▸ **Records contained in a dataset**

(** The scenario of the specification: a PDF of 15000 letters. *)
Lemma summaryLength_bands_witness :
  let ext := Demo.ext true Demo.wrapped_answer in
  let req := Demo.request 15000 0 in
  let w := Demo.world [] in
  choose_summaryLength (extractedText ext (form_pdf req)) = js "24-34"
  /\ exists chunks partials,
       chunkText (extractedText ext (form_pdf req)) 9000 = Some chunks
       /\ len chunks = 2
       /\ model_calls (snd (POST ext req w)) =
          model_calls w ++ map chunk_prompt chunks
            ++ [merge_prompt partials (js "24-34")].
Proof.
  cbn zeta.
  refine (proj2 (proj2 summaryLength_bands) (Demo.ext true Demo.wrapped_answer)
            (Demo.request 15000 0) (Demo.world []) (js "u1")
            eq_refl eq_refl eq_refl _ eq_refl _).
  - intros n parts. eexists. reflexivity.
  - change (Js.length (extractedText (Demo.ext true Demo.wrapped_answer)
                         (Some (Demo.file (S 14999)))) = 15000).
    rewrite demo_text_length. vm_compute. reflexivity.
Defined.

(* ------------------------------------------------------------------ *)
(** ** What is stored *)

Lemma filter_strings_filter (ks : list Json) :
  map JString (filter_strings ks) = filter is_string ks.
Proof.
  induction ks as [|k r IH]; [reflexivity|].
  destruct k; cbn [filter_strings filter is_string map]; congruence.
Qed.

Lemma normalizeSummary_keywords (v : Json) (p : SummaryJSON) :
  normalizeSummary v = Some p ->
  keywords p =
  match match get_prop v (js "keywords") with
        | Some (JArray ks) => filter_strings ks
        | _ => []
        end with
  | [] => default_keywords
  | k :: ks => k :: ks
  end.
Proof.
  unfold normalizeSummary. destruct (negb (isRecord v)); [discriminate|].
  destruct (get_prop v (js "summary")) as [[| | |s| |]|]; try discriminate.
  intros [= <-]. cbn [keywords].
  destruct (match get_prop v (js "keywords") with
            | Some (JArray ks) => filter_strings ks
            | _ => []
            end); reflexivity.
Qed.

Lemma parseSummary_normalized (ext : Ext) (raw : js_string) (p : SummaryJSON) :
  parseSummary ext raw = Some p -> exists v, normalizeSummary v = Some p.
Proof.
  unfold parseSummary. destruct (JSON_parse ext raw) as [v|e]; [now exists v|].
  destruct (extractJson raw) as [sliced|]; [|discriminate].
  destruct (negb (truthy sliced)); [discriminate|].
  destruct (JSON_parse ext sliced) as [v|e']; [now exists v|discriminate].
Qed.

(** C7. Storing a source and reading it back is the identity on the three
    user-facing values; [pdf+image] is stored as the enum member
    [pdf_image] and shown again as [pdf+image]. No stored value reads
    [pdf+image] and no shown value reads [pdf_image]; the response shows for
    every row the user-facing form of the source the row stores. *)
Theorem source_round_trip :
  (forall s : ApiSource,
     toApiSource (SummarySource_value (toDbSource s)) = ApiSource_value s)
  /\ toDbSource api_pdf_plus_image = pdf_image
  /\ SummarySource_value pdf_image = js "pdf_image"
  /\ ApiSource_value api_pdf_plus_image = js "pdf+image"
  /\ (forall d : SummarySource, SummarySource_value d <> js "pdf+image")
  /\ (forall s : ApiSource, ApiSource_value s <> js "pdf_image")
  /\ (forall row : Db.Summary,
        exists s data,
          Db.source row = toDbSource s
          /\ get_prop (saved_body row) (js "data") = Some data
          /\ get_prop data (js "source") = Some (JString (ApiSource_value s))).
Proof.
  split; [intros []; reflexivity|]. split; [reflexivity|].
  split; [reflexivity|]. split; [reflexivity|].
  split; [intros []; discriminate|]. split; [intros []; discriminate|].
  intros row.
  destruct (Db.source row) eqn:E;
    [exists api_pdf | exists api_image | exists api_pdf_plus_image];
    eexists; (split; [reflexivity|]); (split; [reflexivity|]);
    cbn; rewrite E; reflexivity.
Qed.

▸ **Task to complete**
Beginning with the line that holds "[pdf_image] and shown", please give again each line exactly until the records end, and include that final line.

▸ **Reply**
    [pdf_image] and shown again as [pdf+image]. No stored value reads
    [pdf+image] and no shown value reads [pdf_image]; the response shows for
    every row the user-facing form of the source the row stores. *)
Theorem source_round_trip :
  (forall s : ApiSource,
     toApiSource (SummarySource_value (toDbSource s)) = ApiSource_value s)
  /\ toDbSource api_pdf_plus_image = pdf_image
  /\ SummarySource_value pdf_image = js "pdf_image"
  /\ ApiSource_value api_pdf_plus_image = js "pdf+image"
  /\ (forall d : SummarySource, SummarySource_value d <> js "pdf+image")
  /\ (forall s : ApiSource, ApiSource_value s <> js "pdf_image")
  /\ (forall row : Db.Summary,
        exists s data,
          Db.source row = toDbSource s
          /\ get_prop (saved_body row) (js "data") = Some data
          /\ get_prop data (js "source") = Some (JString (ApiSource_value s))).
Proof.
  split; [intros []; reflexivity|]. split; [reflexivity|].
  split; [reflexivity|]. split; [reflexivity|].
  split; [intros []; discriminate|]. split; [intros []; discriminate|].
  intros row.
  destruct (Db.source row) eqn:E;
    [exists api_pdf | exists api_image | exists api_pdf_plus_image];
    eexists; (split; [reflexivity|]); (split; [reflexivity|]);
    cbn; rewrite E; reflexivity.
Qed.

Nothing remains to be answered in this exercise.